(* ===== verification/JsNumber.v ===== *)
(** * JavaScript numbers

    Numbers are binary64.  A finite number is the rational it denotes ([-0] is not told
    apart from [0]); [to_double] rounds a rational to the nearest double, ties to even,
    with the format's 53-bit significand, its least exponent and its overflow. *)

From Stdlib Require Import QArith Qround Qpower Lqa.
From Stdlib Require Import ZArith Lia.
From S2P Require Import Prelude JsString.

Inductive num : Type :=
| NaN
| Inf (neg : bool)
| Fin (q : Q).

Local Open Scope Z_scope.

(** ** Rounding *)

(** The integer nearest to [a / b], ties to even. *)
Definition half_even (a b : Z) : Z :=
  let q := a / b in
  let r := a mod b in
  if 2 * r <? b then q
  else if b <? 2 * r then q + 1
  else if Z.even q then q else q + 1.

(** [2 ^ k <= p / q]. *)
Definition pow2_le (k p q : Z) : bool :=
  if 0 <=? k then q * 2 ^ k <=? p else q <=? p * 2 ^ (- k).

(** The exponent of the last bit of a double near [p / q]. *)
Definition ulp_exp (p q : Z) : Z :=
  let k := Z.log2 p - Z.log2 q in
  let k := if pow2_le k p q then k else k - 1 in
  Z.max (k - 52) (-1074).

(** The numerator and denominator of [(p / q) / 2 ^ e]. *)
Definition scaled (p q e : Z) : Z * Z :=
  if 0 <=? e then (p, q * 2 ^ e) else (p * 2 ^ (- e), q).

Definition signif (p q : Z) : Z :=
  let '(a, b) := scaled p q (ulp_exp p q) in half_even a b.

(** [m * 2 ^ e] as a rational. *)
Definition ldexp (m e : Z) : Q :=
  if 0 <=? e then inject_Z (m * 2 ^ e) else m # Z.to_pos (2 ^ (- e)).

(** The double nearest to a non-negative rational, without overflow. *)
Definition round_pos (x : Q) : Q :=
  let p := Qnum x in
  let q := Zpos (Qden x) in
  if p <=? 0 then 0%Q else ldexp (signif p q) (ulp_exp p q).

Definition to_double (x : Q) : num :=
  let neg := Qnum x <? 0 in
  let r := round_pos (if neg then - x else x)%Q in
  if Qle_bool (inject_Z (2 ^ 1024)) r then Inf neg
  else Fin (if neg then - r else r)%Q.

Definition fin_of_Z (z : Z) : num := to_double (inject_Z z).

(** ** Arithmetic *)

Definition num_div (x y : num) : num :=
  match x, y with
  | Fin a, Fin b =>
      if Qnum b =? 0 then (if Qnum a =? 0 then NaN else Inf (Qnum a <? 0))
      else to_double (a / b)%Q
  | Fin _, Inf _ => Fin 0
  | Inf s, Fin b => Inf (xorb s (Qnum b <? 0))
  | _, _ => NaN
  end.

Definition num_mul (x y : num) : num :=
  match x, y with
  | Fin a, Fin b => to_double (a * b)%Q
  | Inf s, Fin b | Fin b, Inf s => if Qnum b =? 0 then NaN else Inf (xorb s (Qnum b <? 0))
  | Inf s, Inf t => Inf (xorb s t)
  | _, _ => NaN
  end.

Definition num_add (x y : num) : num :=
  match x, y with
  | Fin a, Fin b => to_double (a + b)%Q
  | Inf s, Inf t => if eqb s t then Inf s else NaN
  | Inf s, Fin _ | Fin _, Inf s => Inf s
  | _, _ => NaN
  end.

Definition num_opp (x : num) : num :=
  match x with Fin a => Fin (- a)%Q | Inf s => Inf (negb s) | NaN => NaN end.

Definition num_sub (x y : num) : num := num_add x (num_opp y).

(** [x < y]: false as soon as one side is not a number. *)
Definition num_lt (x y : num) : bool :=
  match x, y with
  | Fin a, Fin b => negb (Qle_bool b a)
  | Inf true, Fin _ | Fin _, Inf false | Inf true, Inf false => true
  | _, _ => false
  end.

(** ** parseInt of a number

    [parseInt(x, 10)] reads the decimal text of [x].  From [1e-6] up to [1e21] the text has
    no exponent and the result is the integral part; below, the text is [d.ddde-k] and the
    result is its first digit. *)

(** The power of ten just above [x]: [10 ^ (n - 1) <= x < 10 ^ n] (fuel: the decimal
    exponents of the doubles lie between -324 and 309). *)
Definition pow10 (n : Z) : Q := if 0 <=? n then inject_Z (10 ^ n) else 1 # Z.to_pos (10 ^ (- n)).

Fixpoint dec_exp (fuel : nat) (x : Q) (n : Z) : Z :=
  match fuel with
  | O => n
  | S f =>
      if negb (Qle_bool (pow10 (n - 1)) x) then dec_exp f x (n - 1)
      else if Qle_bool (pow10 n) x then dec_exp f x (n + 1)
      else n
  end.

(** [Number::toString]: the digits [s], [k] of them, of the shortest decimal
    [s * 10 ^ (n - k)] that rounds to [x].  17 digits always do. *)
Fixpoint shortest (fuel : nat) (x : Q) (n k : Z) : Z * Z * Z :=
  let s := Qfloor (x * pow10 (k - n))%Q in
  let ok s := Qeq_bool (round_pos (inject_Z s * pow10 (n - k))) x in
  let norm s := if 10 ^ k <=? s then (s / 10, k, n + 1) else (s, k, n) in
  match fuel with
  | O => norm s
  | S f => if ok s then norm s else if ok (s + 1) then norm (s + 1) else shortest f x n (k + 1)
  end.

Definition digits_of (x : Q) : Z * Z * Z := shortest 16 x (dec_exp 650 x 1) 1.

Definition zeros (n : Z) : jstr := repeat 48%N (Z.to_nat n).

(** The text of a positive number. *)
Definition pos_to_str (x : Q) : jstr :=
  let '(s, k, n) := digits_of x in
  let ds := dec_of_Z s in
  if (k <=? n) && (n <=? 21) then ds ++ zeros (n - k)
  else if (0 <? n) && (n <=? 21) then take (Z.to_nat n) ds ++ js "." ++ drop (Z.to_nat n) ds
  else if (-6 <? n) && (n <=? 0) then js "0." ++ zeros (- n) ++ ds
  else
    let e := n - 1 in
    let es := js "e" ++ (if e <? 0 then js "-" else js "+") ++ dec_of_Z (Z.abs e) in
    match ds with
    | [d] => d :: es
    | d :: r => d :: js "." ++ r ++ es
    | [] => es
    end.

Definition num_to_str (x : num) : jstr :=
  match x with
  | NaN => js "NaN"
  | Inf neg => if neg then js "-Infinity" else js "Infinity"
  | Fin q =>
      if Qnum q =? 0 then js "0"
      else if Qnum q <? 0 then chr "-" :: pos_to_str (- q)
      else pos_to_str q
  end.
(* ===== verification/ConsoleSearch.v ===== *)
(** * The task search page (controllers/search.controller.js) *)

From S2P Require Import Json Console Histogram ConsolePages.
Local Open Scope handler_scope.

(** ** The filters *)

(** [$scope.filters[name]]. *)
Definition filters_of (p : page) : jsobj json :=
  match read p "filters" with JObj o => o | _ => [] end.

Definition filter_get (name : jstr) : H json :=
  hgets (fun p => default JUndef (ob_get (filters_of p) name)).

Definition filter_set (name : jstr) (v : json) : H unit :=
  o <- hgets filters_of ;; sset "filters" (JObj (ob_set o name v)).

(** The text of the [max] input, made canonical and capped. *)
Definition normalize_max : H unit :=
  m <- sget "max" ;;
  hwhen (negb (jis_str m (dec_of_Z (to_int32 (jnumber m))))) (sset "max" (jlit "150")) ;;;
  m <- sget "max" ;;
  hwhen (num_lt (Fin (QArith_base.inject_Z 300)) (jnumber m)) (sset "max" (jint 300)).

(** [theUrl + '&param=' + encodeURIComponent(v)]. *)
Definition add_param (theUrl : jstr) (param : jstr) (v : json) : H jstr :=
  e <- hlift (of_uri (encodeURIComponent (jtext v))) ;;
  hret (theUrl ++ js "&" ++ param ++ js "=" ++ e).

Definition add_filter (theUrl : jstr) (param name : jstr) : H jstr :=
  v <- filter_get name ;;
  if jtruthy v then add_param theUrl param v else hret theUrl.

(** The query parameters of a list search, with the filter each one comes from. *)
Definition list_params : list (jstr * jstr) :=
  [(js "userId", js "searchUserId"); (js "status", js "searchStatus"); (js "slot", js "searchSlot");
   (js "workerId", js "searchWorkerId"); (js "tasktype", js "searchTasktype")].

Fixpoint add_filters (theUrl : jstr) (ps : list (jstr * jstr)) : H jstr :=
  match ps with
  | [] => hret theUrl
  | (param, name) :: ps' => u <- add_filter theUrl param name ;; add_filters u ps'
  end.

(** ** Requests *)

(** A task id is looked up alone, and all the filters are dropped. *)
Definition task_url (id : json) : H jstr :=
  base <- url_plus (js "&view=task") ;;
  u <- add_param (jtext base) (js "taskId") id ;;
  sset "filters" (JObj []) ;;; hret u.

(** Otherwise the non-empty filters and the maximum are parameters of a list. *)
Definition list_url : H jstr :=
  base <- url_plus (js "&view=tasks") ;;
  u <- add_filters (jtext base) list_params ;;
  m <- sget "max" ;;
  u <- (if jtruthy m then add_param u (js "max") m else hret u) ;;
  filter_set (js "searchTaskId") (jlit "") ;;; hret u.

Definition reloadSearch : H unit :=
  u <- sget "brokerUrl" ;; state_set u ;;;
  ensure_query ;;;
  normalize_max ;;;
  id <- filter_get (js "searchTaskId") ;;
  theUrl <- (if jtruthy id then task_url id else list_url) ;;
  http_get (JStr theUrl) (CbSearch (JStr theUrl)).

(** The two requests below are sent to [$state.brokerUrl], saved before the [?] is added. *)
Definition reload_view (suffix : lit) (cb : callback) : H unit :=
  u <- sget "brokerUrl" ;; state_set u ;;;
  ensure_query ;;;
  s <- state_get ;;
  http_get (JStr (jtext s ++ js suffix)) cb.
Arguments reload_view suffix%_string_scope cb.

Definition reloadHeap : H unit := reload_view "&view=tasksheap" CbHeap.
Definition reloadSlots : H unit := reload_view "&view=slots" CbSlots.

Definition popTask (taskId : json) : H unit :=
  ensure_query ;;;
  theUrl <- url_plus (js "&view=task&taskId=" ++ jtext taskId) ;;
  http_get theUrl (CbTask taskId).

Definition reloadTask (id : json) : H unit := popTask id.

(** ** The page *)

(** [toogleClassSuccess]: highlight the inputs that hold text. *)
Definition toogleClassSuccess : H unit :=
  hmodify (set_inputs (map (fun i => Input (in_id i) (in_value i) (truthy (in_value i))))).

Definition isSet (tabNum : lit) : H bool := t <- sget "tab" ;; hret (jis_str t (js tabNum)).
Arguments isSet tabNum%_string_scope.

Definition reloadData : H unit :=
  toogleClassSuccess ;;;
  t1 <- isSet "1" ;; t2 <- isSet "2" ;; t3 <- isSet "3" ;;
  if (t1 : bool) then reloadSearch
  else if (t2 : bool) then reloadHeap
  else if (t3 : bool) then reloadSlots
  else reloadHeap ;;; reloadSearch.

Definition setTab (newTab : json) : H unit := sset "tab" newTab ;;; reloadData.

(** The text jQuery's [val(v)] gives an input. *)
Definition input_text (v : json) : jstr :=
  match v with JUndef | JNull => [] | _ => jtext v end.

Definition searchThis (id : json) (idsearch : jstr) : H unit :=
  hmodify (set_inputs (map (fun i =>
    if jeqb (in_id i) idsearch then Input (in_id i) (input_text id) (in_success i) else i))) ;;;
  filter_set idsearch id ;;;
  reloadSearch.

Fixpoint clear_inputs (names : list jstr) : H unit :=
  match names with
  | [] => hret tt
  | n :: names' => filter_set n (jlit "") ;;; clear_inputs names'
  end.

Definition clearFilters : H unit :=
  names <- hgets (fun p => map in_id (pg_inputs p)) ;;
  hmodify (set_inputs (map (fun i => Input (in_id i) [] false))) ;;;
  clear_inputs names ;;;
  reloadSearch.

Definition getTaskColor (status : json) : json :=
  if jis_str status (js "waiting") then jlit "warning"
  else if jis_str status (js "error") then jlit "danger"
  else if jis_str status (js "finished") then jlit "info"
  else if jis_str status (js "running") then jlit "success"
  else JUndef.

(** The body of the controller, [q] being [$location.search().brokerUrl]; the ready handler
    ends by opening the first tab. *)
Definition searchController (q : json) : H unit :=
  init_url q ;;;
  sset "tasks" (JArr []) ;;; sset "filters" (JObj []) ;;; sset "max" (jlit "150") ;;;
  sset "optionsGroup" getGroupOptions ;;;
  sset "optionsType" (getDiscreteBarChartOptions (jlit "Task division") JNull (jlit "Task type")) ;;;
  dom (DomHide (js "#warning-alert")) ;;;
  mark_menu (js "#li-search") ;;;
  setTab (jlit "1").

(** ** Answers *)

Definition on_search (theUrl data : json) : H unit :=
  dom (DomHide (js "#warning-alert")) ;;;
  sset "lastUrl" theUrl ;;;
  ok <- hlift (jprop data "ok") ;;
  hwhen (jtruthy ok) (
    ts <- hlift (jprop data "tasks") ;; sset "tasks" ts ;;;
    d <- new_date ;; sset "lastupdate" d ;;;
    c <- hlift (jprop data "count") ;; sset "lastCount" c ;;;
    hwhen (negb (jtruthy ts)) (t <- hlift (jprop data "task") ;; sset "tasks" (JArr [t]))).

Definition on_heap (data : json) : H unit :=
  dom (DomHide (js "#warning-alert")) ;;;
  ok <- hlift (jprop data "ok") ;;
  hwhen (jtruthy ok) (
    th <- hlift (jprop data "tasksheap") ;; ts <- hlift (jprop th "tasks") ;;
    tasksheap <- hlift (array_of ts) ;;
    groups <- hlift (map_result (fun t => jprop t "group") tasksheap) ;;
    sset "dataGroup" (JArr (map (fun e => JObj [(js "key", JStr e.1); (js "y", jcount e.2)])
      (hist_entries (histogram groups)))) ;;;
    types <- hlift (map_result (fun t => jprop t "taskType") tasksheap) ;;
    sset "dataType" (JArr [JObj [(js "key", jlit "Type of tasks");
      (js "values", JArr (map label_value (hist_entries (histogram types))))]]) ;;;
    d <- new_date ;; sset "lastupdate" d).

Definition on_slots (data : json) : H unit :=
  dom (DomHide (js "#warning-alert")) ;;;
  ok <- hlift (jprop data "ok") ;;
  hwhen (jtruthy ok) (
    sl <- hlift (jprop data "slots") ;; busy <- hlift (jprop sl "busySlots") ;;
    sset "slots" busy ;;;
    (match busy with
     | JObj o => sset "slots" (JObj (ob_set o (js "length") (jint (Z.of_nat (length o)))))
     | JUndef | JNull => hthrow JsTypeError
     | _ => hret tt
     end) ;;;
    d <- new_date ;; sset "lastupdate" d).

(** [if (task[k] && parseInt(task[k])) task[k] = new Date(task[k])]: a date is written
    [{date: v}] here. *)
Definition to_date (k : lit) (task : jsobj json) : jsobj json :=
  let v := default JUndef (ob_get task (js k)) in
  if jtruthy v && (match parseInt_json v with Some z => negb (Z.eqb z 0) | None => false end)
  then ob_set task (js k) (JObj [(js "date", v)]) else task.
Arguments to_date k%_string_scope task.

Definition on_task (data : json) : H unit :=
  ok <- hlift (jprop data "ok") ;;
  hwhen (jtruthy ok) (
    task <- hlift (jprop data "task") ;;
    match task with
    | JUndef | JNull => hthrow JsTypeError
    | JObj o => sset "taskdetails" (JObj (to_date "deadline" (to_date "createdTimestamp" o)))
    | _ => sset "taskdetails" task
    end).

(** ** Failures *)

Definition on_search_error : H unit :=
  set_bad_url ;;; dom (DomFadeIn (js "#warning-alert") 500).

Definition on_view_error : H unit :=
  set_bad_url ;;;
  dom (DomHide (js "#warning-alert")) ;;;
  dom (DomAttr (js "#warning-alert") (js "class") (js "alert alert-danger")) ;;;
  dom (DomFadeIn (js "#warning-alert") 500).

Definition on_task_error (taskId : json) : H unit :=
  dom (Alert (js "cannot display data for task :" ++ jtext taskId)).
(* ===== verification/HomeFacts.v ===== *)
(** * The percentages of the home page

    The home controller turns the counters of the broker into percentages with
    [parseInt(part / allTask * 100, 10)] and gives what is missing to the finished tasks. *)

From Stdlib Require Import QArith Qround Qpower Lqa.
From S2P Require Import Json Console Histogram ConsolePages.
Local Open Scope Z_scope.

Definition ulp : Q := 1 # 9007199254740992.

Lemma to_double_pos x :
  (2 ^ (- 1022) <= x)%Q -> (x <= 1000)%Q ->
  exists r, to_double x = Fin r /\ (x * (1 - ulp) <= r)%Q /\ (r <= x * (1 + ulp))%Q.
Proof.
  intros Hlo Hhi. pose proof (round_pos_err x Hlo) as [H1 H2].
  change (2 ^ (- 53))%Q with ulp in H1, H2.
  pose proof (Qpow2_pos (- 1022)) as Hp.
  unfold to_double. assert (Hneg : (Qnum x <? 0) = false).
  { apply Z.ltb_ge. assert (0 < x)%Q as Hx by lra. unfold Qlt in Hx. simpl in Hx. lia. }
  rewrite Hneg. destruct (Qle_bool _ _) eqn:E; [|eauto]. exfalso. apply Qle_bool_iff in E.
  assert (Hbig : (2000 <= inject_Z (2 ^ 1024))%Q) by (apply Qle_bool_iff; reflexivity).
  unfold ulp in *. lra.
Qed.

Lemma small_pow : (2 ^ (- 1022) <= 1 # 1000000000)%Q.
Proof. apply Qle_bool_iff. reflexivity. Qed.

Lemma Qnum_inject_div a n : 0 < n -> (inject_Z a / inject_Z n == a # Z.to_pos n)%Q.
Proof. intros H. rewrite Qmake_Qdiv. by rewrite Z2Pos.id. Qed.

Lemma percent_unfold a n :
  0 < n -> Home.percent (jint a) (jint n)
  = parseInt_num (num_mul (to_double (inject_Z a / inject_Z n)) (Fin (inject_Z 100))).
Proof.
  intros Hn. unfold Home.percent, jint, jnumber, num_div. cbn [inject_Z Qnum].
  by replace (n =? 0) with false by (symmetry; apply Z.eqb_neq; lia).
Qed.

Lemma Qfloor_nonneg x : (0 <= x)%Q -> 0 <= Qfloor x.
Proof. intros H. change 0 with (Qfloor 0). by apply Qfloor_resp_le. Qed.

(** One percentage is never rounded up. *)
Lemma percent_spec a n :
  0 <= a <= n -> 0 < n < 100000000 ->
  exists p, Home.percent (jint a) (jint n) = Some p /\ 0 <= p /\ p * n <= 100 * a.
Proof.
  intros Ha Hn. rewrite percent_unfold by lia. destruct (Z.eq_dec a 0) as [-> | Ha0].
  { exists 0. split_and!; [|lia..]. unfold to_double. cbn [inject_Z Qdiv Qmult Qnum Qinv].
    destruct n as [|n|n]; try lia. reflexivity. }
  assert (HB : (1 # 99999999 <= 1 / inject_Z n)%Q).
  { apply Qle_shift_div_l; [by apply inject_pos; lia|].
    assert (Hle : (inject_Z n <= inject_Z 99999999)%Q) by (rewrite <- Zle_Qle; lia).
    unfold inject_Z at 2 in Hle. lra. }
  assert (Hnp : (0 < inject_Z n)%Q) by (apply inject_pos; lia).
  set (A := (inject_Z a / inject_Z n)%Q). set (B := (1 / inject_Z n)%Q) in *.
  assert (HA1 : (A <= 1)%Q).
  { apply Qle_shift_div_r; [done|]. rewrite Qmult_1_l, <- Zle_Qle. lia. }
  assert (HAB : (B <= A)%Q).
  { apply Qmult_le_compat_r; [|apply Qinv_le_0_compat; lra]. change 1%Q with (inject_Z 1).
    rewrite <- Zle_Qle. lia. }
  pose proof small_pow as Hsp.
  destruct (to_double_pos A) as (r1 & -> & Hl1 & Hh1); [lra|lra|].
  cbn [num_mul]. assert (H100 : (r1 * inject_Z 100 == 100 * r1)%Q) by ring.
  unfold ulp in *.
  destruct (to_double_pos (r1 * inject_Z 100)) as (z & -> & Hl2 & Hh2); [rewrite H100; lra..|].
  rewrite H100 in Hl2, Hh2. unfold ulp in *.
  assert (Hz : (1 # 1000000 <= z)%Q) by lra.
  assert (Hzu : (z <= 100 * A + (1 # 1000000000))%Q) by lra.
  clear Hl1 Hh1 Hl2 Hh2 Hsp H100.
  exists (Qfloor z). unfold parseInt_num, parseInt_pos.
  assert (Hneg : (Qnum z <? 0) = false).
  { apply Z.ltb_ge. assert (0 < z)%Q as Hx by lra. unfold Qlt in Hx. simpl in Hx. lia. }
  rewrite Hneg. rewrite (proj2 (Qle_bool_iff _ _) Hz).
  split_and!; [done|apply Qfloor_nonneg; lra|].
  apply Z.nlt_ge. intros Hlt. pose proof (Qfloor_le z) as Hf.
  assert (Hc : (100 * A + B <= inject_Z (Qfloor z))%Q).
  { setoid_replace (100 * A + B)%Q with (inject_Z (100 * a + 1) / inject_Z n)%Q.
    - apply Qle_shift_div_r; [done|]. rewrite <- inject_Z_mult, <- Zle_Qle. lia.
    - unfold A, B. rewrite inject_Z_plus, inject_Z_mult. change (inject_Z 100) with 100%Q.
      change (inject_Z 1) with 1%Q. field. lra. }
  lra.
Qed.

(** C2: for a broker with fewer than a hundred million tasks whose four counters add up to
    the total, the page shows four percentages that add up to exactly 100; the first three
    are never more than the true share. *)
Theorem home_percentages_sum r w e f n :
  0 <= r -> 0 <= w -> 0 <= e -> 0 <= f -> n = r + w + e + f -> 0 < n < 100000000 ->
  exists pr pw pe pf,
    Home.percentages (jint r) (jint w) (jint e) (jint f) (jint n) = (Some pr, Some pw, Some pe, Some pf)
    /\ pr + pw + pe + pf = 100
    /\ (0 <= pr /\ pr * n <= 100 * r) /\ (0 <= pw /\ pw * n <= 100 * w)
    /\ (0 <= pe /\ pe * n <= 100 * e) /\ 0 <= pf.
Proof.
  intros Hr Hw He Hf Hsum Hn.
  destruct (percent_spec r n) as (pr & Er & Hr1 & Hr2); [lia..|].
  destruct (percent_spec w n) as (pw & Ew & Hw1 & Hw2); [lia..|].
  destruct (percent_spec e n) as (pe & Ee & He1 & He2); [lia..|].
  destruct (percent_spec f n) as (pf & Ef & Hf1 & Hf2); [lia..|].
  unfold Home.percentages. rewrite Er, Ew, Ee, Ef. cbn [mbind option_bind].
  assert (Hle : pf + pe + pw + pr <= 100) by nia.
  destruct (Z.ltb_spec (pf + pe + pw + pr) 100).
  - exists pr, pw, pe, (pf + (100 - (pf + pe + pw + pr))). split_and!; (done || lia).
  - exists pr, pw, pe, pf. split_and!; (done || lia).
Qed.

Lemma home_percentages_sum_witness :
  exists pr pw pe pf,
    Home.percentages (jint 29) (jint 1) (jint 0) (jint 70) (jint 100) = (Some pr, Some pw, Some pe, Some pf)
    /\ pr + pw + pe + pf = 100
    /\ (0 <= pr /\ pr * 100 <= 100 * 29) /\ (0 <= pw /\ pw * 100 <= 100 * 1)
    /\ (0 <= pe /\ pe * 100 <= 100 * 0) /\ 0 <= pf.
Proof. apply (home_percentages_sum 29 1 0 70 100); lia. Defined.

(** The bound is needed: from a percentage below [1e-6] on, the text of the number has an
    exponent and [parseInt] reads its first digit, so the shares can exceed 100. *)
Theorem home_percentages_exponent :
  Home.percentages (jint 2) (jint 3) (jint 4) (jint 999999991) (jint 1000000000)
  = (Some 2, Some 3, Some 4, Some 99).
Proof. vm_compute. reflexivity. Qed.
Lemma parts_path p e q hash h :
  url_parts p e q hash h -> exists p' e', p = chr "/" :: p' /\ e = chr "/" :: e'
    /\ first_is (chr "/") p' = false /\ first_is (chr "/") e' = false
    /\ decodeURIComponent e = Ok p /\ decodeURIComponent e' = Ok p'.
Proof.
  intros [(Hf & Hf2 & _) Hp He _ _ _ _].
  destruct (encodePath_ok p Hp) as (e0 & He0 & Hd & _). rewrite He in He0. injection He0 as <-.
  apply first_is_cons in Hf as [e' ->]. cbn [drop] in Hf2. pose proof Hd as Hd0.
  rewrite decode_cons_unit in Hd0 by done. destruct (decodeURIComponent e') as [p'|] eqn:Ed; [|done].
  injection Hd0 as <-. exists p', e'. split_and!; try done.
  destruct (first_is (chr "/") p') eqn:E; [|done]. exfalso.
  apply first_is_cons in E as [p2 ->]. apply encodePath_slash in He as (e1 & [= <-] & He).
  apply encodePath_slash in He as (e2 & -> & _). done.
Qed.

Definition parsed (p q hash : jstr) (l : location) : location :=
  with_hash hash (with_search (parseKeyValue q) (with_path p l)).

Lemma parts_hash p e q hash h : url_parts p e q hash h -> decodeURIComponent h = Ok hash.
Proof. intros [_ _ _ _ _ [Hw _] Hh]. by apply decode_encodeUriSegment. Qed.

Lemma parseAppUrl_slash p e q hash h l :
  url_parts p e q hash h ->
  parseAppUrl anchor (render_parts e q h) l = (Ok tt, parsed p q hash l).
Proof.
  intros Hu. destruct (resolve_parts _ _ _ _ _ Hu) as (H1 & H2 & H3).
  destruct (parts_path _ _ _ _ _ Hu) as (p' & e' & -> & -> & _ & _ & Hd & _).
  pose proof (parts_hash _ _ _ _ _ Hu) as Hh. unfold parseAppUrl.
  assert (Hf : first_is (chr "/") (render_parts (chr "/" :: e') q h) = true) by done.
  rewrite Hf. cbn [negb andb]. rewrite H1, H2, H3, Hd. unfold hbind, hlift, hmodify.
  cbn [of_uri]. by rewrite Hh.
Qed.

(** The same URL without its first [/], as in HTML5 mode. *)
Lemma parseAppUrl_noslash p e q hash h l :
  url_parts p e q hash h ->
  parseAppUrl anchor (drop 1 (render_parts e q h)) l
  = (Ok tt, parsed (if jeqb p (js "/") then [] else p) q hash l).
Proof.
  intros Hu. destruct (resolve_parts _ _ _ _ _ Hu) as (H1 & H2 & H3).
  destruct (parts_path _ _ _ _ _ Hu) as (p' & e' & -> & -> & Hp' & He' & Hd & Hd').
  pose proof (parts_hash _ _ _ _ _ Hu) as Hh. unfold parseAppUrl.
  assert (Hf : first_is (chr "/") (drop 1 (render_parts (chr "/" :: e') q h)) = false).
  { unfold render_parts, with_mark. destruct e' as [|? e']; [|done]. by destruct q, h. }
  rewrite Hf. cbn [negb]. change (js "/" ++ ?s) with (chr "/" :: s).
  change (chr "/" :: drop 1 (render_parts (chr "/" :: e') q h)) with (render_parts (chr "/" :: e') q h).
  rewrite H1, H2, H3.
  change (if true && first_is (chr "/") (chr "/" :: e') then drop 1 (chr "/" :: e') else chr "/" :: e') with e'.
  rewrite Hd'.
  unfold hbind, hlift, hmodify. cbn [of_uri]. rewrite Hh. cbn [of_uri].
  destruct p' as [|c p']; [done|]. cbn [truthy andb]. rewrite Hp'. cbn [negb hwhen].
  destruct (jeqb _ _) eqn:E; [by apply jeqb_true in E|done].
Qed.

──────────────────────────────

» AIM OF THE TASK:
Reproduce each line of the records in which the string "four" appears.

» YOUR SOLUTION:
(** C2: for a broker with fewer than a hundred million tasks whose four counters add up to
    the total, the page shows four percentages that add up to exactly 100; the first three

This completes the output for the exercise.